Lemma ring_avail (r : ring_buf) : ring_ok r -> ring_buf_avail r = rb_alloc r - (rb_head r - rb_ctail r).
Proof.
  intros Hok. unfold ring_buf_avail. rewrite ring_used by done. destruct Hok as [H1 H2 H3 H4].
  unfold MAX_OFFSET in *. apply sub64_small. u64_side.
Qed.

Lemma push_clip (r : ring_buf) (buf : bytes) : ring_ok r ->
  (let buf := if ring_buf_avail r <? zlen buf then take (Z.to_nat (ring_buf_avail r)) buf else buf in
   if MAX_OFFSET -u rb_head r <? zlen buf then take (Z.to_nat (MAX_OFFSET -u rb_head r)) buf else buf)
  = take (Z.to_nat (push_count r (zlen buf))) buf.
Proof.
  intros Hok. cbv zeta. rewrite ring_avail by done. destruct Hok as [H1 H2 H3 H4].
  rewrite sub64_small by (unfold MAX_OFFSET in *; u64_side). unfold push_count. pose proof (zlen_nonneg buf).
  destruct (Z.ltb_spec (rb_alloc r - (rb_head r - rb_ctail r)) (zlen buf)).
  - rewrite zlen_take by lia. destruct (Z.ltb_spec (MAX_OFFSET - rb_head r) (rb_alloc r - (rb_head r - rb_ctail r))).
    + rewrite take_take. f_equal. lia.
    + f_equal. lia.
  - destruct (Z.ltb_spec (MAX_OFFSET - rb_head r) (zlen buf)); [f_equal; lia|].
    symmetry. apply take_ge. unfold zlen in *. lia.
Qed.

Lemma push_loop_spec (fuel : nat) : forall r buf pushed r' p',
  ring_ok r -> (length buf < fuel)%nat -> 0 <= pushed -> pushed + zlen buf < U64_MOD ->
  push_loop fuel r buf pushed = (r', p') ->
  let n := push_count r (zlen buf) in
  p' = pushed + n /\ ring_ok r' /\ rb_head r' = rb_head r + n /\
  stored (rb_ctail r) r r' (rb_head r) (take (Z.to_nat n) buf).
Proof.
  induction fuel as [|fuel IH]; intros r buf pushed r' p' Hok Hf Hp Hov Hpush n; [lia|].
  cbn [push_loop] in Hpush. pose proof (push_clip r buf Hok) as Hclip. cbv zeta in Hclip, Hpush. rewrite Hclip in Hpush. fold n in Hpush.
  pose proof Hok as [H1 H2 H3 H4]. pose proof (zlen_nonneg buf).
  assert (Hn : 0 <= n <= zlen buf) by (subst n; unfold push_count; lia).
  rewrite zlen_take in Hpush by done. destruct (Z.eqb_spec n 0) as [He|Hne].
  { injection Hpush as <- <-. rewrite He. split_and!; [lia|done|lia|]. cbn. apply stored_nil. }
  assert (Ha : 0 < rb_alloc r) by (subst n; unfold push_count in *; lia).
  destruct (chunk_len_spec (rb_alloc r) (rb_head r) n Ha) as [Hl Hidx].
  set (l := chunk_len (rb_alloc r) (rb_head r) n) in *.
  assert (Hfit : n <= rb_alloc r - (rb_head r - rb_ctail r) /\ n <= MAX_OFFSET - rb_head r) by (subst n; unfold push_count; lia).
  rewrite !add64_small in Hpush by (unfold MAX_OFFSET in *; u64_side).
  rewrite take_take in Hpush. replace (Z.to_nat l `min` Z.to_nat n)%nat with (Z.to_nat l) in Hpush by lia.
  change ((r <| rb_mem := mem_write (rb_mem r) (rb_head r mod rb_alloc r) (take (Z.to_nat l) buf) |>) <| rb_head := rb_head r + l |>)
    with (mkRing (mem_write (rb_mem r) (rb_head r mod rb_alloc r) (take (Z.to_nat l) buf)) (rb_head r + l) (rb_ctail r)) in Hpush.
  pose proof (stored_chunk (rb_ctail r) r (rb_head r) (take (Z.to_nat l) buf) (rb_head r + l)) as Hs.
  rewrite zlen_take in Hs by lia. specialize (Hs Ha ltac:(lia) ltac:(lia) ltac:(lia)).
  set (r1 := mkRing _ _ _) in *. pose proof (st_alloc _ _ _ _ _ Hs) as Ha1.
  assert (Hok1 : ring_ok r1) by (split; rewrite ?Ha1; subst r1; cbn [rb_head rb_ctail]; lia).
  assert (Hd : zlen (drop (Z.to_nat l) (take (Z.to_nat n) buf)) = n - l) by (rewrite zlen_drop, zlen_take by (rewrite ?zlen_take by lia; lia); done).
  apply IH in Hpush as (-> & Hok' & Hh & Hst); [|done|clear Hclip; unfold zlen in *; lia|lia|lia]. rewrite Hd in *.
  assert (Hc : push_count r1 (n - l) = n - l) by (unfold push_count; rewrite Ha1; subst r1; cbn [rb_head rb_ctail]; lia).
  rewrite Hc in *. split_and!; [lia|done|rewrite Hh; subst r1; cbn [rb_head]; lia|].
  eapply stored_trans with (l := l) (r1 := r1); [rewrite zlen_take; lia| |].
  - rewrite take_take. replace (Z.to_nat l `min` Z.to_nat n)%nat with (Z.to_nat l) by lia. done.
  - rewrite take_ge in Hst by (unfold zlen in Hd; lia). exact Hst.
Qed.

Work order: Taking the listing above as the source, transcribe only the lines starting at the line with "set (l := chunk_len" and going through the line with "rewrite take_take in", unaltered and with both ends included.

Finished task:
  set (l := chunk_len (rb_alloc r) (rb_head r) n) in *.
  assert (Hfit : n <= rb_alloc r - (rb_head r - rb_ctail r) /\ n <= MAX_OFFSET - rb_head r) by (subst n; unfold push_count; lia).
  rewrite !add64_small in Hpush by (unfold MAX_OFFSET in *; u64_side).
  rewrite take_take in Hpush. replace (Z.to_nat l `min` Z.to_nat n)%nat with (Z.to_nat l) in Hpush by lia.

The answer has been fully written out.